On Sunday, the 18th, La Fayette reviewed the federates in the Champ de Mars; on Monday, there was a large review, including, not only federalists, but troops of the line and marines, at which the king, the queen, and the dauphin, were present. The queen was particularly gracious, and gave her hand to be kissed by the federalists, and the kind words which she addressed to some of them, especially the young soldiers of Lorraine, deeply touched them, and awoke a spark of the ancient loyalty. Before the federalists quitted the capital, they went to pay their homage to the king. All of them testified the most profound respect, the warmest attachment. The chief of the Bretons dropped on his knees, and presented his sword to Louis, swearing that it should never be stained with any but the blood of his enemies. Louis restored him his sword, embraced him, and was deeply affected. "Sire," rejoined the Breton officer, "all the French, if I may judge from our hearts, love, and will love you, because you are a citizen king."

Let us see. These were but the mere phosphorous gleams of that strange thing, French sentiment, or the honest expression of the more loyal and better-natured few. The republican orators and journalists had witnessed this fête with gall and detestation. Everything like affection for the monarchy or the monarch irritated them to madness. Men, with all the tiger and the demon in their nature, and destined to wade through torrents of blood, and to extinguish one another in it-Carra, Danton, Marat, Camille Desmoulins, and Robespierre. Carra denounced them as an "idolatrous people, who saw only the king and La Fayette, and not their own importance." He abused them as the most despicable of slaves, because they assembled under the windows of the Tuileries, and shouted, "Vive la Reine!" Why, he demanded, did they not cry, "Vivent les Polignacs!" the queen's great favourites. "Vive the Red-book of the Noblesse!" "Vive the Trianon!" the queen's palace. "Vive Lambesc!" "Vivent the protectors of the conspiracy against Paris!" "Vivent the iron railings of the Tuileries, with cannon-balls behind them!" "Vivent the authors of the project to carry the king to Metz!" "Vive the grant of twenty-five millions to the king!" &c. He denounced "the mayor Bailly, and all the rogues and swindlers that manage French affairs! How shameful that gaudy throne set apart for the king in the Champ de Mars, who is nothing but the first servant of the people!" And then he added an undoubted truth as it regarded the weathercock nature of Frenchmen, "Ah,

These rampant republicans, bent on reducing everything to one level, spoke of the king simply as Louis Capet, and the queen as Louis Capet's wife, and the dauphin as the boy Capet, and we shall see that they succeeded, ere long, in bringing everything down to a literal equality, lopping off heads as wantonly as a lazy clown lops off the heads of thistles or wild flowers with a switch, and concluding by having their own heads rolled into the same bloody dust.
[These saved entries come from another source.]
(* ===== verification/LocalitySet.v ===== *)
(** * LocalitySet: replacement within one set of cached pages

    Models [storage/source/LocalitySet.cc] and [storage/headers/LocalitySet.h].
    A locality set lists its cached pages from the least to the most recently
    used.  Pages are shared objects: the list holds their identities, and
    [pages] maps an identity to the page object. *)

From S2P Require Import Prelude PDBPage.

Inductive LocalityType := JobData | ShuffleData | HashPartitionData | PartialAggregationData.
Inductive ReplacementPolicy := LRU | MRU | RandomPolicy.
Inductive OperationType := Read | RepeatedRead | Write.
Inductive DurabilityType := TryCache | CacheThrough.
Inductive PersistenceType := Transient | Persistent.

#[export] Instance LocalityType_eq_dec : EqDecision LocalityType.
Proof. solve_decision. Defined.
#[export] Instance ReplacementPolicy_eq_dec : EqDecision ReplacementPolicy.
Proof. solve_decision. Defined.
#[export] Instance OperationType_eq_dec : EqDecision OperationType.
Proof. solve_decision. Defined.
#[export] Instance PersistenceType_eq_dec : EqDecision PersistenceType.
Proof. solve_decision. Defined.

Record LocalitySet := MkLocalitySet {
  cachedPages : list Z;
  localityType : LocalityType;
  replacementPolicy : ReplacementPolicy;
  operationType : OperationType;
  durabilityType : DurabilityType;
  persistenceType : PersistenceType;
  lifetimeEnded : bool;
  desiredSize : Z;
  numCachedPages : Z;
  isShared : bool
}.

Implicit Types (ls : LocalitySet) (pages : gmap Z PDBPage).

Definition set_cachedPages ls l : LocalitySet :=
  MkLocalitySet l (localityType ls) (replacementPolicy ls) (operationType ls) (durabilityType ls)
    (persistenceType ls) (lifetimeEnded ls) (desiredSize ls) (numCachedPages ls) (isShared ls).
Definition setNumCachedPages ls n : LocalitySet :=
  MkLocalitySet (cachedPages ls) (localityType ls) (replacementPolicy ls) (operationType ls) (durabilityType ls)
    (persistenceType ls) (lifetimeEnded ls) (desiredSize ls) n (isShared ls).

(** The constructor. *)
Definition LocalitySet_new (lt : LocalityType) (rp : ReplacementPolicy) (ot : OperationType)
    (dt : DurabilityType) (pt : PersistenceType) (desired : Z) (shared : bool) : LocalitySet :=
  MkLocalitySet [] lt rp ot dt pt false desired 0 shared.

(** Erasing the first occurrence of a page. *)
Fixpoint erase_page (page : Z) (l : list Z) : list Z :=
  match l with
  | [] => []
  | q :: l' => if decide (q = page) then l' else q :: erase_page page l'
  end.

Definition addCachedPage ls (page : Z) : LocalitySet := set_cachedPages ls (cachedPages ls ++ [page]).

Definition updateCachedPage ls (page : Z) : LocalitySet :=
  set_cachedPages ls (erase_page page (cachedPages ls) ++ [page]).

Definition removeCachedPage ls (page : Z) : LocalitySet :=
  set_cachedPages ls (erase_page page (cachedPages ls)).

(** [( *it)->getRefCount() == 0] *)
Definition unreferenced pages (page : Z) : bool :=
  match pages !! page with Some p => (refCount p =? 0)%Z | None => false end.

(** The order in which the policy looks at the pages. *)
Definition scan_order ls : list Z :=
  match replacementPolicy ls with MRU => reverse (cachedPages ls) | _ => cachedPages ls end.

(** [selectPageForReplacement] *)
Definition selectPageForReplacement pages ls : option Z :=
  snd <$> list_find (λ page, unreferenced pages page = true) (scan_order ls).

(** [EVICT_STOP_THRESHOLD] of the default build.  For counts that fit an
    [int], [(double)n / (double)t >= 1 - 0.90] holds exactly when
    [10 * n >= t]: the two sides differ by far more than the rounding of the
    division. *)
Definition EVICT_PARTS : nat := 10.

(** The loop of [selectPagesForReplacement] over [l], with [n] pages
    selected. *)
Fixpoint select_pages pages (stop : nat → bool) (n : nat) (l : list Z) : list Z :=
  match l with
  | [] => []
  | page :: l' =>
      if unreferenced pages page then
        page :: (if stop (S n) then [] else select_pages pages stop (S n) l')
      else select_pages pages stop n l'
  end.

(** Whether the loop stops after [n] pages: at once under MRU and for sets
    being written, else when a tenth of the set is selected. *)
Definition select_stop ls (n : nat) : bool :=
  match replacementPolicy ls with
  | MRU => match operationType ls with Write => true | _ => (n =? 1)%nat end
  | _ => match operationType ls with
         | Write => true
         | _ => (length (cachedPages ls) <=? n * EVICT_PARTS)%nat
         end
  end.

(** [selectPagesForReplacement]; null when there is nothing to replace. *)
Definition selectPagesForReplacement pages ls : option (list Z) :=
  match cachedPages ls with
  | [] => None
  | _ =>
      match select_pages pages (select_stop ls) 0 (scan_order ls) with
      | [] => None
      | l => Some l
      end
  end.

Definition ls_pin ls (policy : ReplacementPolicy) (op : OperationType) : LocalitySet :=
  MkLocalitySet (cachedPages ls) (localityType ls) policy op (durabilityType ls)
    (persistenceType ls) false (desiredSize ls) (numCachedPages ls) (isShared ls).

Definition ls_unpin ls : LocalitySet :=
  MkLocalitySet (cachedPages ls) (localityType ls) (replacementPolicy ls) (operationType ls) (durabilityType ls)
    (persistenceType ls) true (desiredSize ls) (numCachedPages ls) (isShared ls).

(** ** Facts *)

Lemma erase_page_Permutation page l : page ∈ l → page :: erase_page page l ≡ₚ l.
Proof.
  induction l as [|q l IH]; [by intros ?%elem_of_nil|]. simpl. intros Hp.
  destruct (decide (q = page)) as [->|Hne]; [done|].
  apply elem_of_cons in Hp as [->|Hp]; [done|]. rewrite Permutation_swap. by rewrite IH.
Qed.

Lemma erase_page_absent page l : page ∉ l → erase_page page l = l.
Proof.
  induction l as [|q l IH]; [done|]. simpl. rewrite not_elem_of_cons. intros [Hne Hp].
  rewrite decide_False by done. by rewrite IH.
Qed.

Lemma elem_of_scan_order ls page : page ∈ scan_order ls ↔ page ∈ cachedPages ls.
Proof. unfold scan_order. destruct (replacementPolicy ls); by rewrite ?elem_of_reverse. Qed.

Lemma select_pages_elem pages stop n l page :
  page ∈ select_pages pages stop n l → page ∈ l ∧ unreferenced pages page = true.
Proof.
  revert n. induction l as [|q l IH]; intros n; simpl; [by intros ?%elem_of_nil|].
  destruct (unreferenced pages q) eqn:Hq.
  - intros [->|Hp]%elem_of_cons; [split; [constructor|done]|].
    destruct (stop (S n)); [by apply elem_of_nil in Hp|]. destruct (IH _ Hp). split; [by constructor|done].
  - intros Hp. destruct (IH _ Hp). split; [by constructor|done].
Qed.

Lemma select_pages_sublist pages stop n l : select_pages pages stop n l `sublist_of` l.
Proof.
  revert n. induction l as [|q l IH]; intros n; simpl; [done|]. destruct (unreferenced pages q).
  - constructor. destruct (stop (S n)); [apply sublist_nil_l|apply IH].
  - by constructor.
Qed.

Lemma select_pages_nil pages stop n l :
  select_pages pages stop n l = [] → ∀ page, page ∈ l → unreferenced pages page = false.
Proof.
  revert n. induction l as [|q l IH]; intros n; simpl; [by intros _ page ?%elem_of_nil|].
  destruct (unreferenced pages q) eqn:Hq; [done|]. intros Hl page [->|Hp]%elem_of_cons; [done|by eapply IH].
Qed.

(** The selection stops as soon as [stop] allows. *)
Lemma select_pages_stop pages stop n l :
  ∀ k, k < length (select_pages pages stop n l) → S k = length (select_pages pages stop n l) ∨ stop (n + S k) = false.
Proof.
  revert n. induction l as [|q l IH]; intros n k; simpl; [lia|].
  destruct (unreferenced pages q); [|apply IH]. simpl. destruct (stop (S n)) eqn:Hs; simpl; [lia|].
  intros Hk. destruct k as [|k].
  - right. by replace (n + 1) with (S n) by lia.
  - destruct (IH (S n) k ltac:(lia)) as [?|H]; [left; lia|right]. by replace (n + S (S k)) with (S n + S k) by lia.
Qed.

(** ** Properties *)

(** The page chosen for replacement is a page of the set that nobody
    references, the least recently used such page under LRU and the most
    recently used under MRU: every page the policy looks at before it is
    referenced; no page is chosen only if all pages are referenced. *)
Theorem selectPageForReplacement_spec (pages : gmap Z PDBPage) (ls : LocalitySet) :
  match selectPageForReplacement pages ls with
  | Some page =>
      page ∈ cachedPages ls ∧ unreferenced pages page = true ∧
      ∃ l1 l2, cachedPages ls = l1 ++ page :: l2 ∧
        ∀ q, q ∈ (if decide (replacementPolicy ls = MRU) then l2 else l1) → unreferenced pages q = false
  | None => ∀ page, page ∈ cachedPages ls → unreferenced pages page = false
  end.
Proof.
  unfold selectPageForReplacement.
  destruct (list_find _ (scan_order ls)) as [[i page]|] eqn:Hf; simpl.
  - apply list_find_Some in Hf as (Hi & Hu & Hbefore).
    assert (page ∈ scan_order ls) as Hin by by eapply list_elem_of_lookup_2.
    split; [by apply elem_of_scan_order|]. split; [done|].
    assert (∀ q, q ∈ take i (scan_order ls) → unreferenced pages q = false) as Hb.
    { intros q [j Hj]%list_elem_of_lookup. apply lookup_take_Some in Hj as [Hj Hji].
      apply not_true_is_false. by eapply Hbefore. }
    pose proof (take_drop_middle (scan_order ls) i page Hi) as Hsplit.
    unfold scan_order in *. destruct (replacementPolicy ls) eqn:Hp; simpl.
    + by eexists _, _.
    + exists (reverse (drop (S i) (reverse (cachedPages ls)))), (reverse (take i (reverse (cachedPages ls)))).
      split.
      * rewrite <- (reverse_involutive (cachedPages ls)) at 1. rewrite <- Hsplit at 1.
        rewrite reverse_app, reverse_cons, <- app_assoc. done.
      * intros q Hq. apply Hb. by rewrite elem_of_reverse in Hq.
    + by eexists _, _.
  - apply list_find_None in Hf. intros page Hp%elem_of_scan_order. rewrite Forall_forall in Hf.
    by apply not_true_is_false, Hf.
Qed.

(** The pages chosen together are distinct unreferenced pages of the set,
    in the order of the policy; only one is chosen under MRU and while the set
    is written, else the choice ends when a tenth of the set is chosen; none
    is chosen only if all pages are referenced. *)
Theorem selectPagesForReplacement_spec (pages : gmap Z PDBPage) (ls : LocalitySet) :
  match selectPagesForReplacement pages ls with
  | Some l =>
      l ≠ [] ∧ l `sublist_of` scan_order ls ∧ (∀ page, page ∈ l → unreferenced pages page = true) ∧
      (replacementPolicy ls = MRU ∨ operationType ls = Write → length l = 1) ∧
      (∀ k, 0 < k < length l → k * EVICT_PARTS < length (cachedPages ls))
  | None => ∀ page, page ∈ cachedPages ls → unreferenced pages page = false
  end.
Proof.
  unfold selectPagesForReplacement. destruct (cachedPages ls) as [|q0 rest] eqn:Hc.
  { intros page Hp. by apply elem_of_nil in Hp. }
  destruct (select_pages pages (select_stop ls) 0 (scan_order ls)) as [|p l] eqn:Hs.
  { intros page Hp. apply (select_pages_nil _ _ _ _ Hs). by rewrite elem_of_scan_order, Hc. }
  pose proof (select_pages_stop pages (select_stop ls) 0 (scan_order ls)) as Hstop. rewrite Hs in Hstop.
  assert (replacementPolicy ls = MRU ∨ operationType ls = Write → length (p :: l) = 1) as Hone.
  { intros Hone. destruct (Hstop 0) as [?|Hf]; [simpl; lia|done|]. exfalso. simpl in Hf.
    unfold select_stop in Hf. destruct (replacementPolicy ls), (operationType ls); naive_solver. }
  split_and!; [done| | |exact Hone|].
  - rewrite <- Hs. apply select_pages_sublist.
  - intros page Hp. rewrite <- Hs in Hp. exact (proj2 (select_pages_elem _ _ _ _ _ Hp)).
  - intros k Hk. destruct k as [|k]; [lia|]. destruct (Hstop k) as [?|Hf]; [lia|lia|]. simpl in Hf.
    unfold select_stop in Hf. rewrite Hc in Hf.
    destruct (decide (replacementPolicy ls = MRU)) as [Hr|Hr]; [specialize (Hone (or_introl Hr)); lia|].
    destruct (decide (operationType ls = Write)) as [Ho|Ho]; [specialize (Hone (or_intror Ho)); lia|].
    destruct (replacementPolicy ls), (operationType ls); try done;
      apply Nat.leb_gt in Hf; unfold EVICT_PARTS in *; simpl in *; lia.
Qed.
Recriminations and heart-burnings sprang out of this festival betwixt the court and the people, instead of mutual confidence. The aristocracy saw in it only a new and general compact against monarchy and against their own order. The court were accused of having granted a passage for the Austrian troops into the country of Liege; and St. Priest was accused of having favoured the escape of persons charged with counter-revolutionary principles; and, in its anger, the court ordered the prosecution of the authors of the disturbances of the 5th and 6th of October, the march to Versailles, and the forcible conveyance of the king to Paris. The two persons chiefly named were Mirabeau and the duke of Orleans; but Mirabeau was only named as a cloak; the real aim was to drive away the duke of Orleans, who had returned from England, and was more popular than ever. But Mirabeau, though in the pay of the court, would not be silent, as was wished, for he deemed that the accusations really proceeded from the aristocracy, who hated him. He ascended the tribunal, and defended both himself and the duke, exclaiming, as he pointed to the right side of the assembly, where sate the aristocrats, that it was there whence the mischief came; that they were the authors of these proceedings, and that the country would prepare a most implacable vengeance for them. The speech was received with vehement acclamations, and the assembly resolved that there was no ground of accusation whatever against these distinguished individuals.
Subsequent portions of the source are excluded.